■ **What the exercise asks**:
Please work out how many of the lines below include "command". Only the number should be given.

-=-=-=-=-

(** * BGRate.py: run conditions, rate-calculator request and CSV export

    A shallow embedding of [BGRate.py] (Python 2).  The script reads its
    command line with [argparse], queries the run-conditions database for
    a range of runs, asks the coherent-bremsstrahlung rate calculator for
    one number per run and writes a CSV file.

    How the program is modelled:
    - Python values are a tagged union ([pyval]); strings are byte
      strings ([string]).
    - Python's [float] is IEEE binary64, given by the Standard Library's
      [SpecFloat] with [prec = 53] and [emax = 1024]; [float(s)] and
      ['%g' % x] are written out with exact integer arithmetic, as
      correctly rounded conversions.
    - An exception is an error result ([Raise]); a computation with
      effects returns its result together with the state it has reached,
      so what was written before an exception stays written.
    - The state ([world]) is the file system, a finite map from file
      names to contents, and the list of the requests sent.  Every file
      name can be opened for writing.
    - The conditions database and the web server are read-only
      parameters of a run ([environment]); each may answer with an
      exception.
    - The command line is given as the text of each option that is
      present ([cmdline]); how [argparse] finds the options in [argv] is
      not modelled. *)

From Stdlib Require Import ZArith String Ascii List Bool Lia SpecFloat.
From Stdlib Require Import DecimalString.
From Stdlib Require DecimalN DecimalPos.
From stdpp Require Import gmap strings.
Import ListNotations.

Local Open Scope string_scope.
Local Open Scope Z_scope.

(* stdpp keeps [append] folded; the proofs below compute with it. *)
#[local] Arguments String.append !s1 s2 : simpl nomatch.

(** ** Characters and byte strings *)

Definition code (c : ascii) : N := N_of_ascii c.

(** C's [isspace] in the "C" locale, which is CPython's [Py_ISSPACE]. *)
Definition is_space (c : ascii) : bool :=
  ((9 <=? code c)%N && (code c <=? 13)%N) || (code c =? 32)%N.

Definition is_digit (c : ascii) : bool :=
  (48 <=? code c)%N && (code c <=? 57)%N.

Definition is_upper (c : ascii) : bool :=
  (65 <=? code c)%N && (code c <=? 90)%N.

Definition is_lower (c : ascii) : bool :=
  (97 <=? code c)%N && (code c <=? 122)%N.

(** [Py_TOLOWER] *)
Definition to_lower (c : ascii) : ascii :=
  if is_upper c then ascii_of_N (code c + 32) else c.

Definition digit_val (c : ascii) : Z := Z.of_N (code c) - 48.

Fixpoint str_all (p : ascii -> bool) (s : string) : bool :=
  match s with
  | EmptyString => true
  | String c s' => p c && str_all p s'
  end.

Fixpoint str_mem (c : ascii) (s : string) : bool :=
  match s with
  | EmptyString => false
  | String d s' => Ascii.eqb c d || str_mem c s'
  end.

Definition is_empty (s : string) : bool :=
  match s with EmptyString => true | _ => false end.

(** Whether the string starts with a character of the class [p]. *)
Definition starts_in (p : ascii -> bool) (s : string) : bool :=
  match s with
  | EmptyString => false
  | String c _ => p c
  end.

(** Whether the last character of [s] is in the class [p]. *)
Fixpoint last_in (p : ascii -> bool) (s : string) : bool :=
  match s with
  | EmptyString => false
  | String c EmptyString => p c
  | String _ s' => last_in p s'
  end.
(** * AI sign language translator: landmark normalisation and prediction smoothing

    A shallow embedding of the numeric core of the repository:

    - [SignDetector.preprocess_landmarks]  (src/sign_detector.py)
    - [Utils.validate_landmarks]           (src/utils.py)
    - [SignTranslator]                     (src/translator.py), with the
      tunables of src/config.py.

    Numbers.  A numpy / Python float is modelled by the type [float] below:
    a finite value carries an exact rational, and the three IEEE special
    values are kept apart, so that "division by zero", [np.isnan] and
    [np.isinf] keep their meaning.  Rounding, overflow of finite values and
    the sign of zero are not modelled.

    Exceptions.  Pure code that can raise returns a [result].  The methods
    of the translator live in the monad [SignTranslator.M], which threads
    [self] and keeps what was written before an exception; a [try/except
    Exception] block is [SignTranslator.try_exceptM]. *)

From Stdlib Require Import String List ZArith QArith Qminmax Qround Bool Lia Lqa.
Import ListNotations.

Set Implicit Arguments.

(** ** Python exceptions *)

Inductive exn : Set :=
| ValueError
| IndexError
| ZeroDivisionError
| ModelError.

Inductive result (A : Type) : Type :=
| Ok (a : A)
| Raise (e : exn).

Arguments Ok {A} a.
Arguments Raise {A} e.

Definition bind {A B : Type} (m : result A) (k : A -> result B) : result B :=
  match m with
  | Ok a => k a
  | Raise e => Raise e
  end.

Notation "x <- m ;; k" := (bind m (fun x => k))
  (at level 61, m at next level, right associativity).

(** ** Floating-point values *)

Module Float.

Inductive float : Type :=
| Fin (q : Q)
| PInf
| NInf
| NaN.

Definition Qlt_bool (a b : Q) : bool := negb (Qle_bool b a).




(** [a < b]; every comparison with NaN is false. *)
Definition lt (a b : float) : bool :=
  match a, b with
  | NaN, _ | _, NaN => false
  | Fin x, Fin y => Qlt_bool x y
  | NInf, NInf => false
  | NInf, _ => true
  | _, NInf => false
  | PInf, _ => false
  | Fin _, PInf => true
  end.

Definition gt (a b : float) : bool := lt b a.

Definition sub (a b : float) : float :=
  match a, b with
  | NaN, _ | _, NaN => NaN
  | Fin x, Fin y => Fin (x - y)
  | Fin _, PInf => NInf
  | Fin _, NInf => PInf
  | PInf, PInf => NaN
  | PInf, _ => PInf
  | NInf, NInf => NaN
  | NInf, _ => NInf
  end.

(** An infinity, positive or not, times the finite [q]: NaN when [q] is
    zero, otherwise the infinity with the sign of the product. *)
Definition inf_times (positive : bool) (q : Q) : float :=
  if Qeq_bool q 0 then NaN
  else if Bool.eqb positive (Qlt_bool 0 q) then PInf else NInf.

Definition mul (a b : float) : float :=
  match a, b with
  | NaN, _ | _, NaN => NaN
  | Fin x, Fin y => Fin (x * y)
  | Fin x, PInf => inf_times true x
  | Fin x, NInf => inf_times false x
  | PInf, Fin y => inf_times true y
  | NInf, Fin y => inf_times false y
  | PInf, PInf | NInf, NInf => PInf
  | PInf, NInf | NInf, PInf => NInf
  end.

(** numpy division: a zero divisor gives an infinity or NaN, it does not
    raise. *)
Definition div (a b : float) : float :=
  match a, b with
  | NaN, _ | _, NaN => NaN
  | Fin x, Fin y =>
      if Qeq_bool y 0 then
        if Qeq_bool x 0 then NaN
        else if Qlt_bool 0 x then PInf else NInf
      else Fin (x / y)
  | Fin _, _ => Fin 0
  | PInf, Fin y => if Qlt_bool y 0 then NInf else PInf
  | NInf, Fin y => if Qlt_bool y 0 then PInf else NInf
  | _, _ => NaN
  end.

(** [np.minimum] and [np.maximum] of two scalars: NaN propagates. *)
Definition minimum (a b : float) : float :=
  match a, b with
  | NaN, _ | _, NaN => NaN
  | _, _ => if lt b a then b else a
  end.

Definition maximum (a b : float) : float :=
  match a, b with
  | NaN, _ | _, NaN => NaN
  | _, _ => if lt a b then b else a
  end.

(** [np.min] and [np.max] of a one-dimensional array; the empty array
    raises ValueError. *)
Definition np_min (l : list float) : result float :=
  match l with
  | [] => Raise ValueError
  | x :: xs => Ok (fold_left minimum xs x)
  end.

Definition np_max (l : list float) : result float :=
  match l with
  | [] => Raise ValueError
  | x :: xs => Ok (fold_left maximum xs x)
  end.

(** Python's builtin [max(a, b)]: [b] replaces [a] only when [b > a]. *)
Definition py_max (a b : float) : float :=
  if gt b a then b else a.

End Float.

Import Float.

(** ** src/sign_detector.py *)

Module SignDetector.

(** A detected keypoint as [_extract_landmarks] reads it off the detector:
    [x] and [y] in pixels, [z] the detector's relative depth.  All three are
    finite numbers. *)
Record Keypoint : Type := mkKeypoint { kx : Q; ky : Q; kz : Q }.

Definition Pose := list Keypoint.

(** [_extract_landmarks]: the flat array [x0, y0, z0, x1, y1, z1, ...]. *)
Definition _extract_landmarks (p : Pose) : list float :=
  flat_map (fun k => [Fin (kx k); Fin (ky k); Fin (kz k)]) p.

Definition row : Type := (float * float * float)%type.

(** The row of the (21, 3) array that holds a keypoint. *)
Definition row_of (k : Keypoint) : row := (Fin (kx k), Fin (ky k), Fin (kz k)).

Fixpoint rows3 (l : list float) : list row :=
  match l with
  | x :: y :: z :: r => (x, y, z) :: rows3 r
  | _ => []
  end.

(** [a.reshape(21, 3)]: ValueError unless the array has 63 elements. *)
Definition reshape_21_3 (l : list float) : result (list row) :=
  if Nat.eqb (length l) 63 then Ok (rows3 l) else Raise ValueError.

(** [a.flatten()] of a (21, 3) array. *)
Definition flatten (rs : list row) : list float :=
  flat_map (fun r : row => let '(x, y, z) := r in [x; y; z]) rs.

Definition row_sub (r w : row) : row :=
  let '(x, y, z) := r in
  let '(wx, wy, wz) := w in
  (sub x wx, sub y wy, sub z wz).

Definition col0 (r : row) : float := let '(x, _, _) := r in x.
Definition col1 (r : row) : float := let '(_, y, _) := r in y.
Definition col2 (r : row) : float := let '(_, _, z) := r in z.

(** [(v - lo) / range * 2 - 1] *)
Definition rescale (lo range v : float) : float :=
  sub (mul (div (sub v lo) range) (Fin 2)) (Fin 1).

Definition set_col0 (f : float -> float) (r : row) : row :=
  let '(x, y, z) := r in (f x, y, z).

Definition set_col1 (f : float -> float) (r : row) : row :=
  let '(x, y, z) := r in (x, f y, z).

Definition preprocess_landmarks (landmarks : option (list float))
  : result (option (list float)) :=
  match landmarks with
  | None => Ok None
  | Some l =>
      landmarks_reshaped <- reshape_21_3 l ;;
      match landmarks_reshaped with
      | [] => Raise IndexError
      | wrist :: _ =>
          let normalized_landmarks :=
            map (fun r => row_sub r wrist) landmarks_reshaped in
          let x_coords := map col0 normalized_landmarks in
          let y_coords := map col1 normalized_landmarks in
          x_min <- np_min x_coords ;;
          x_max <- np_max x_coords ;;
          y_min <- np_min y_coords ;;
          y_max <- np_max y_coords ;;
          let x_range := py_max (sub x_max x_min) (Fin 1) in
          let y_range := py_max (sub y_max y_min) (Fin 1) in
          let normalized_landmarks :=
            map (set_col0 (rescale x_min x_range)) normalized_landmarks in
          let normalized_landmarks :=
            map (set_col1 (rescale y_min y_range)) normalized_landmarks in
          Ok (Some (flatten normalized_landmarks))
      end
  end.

-=-=-=-=-

■ **Exercise result**:
2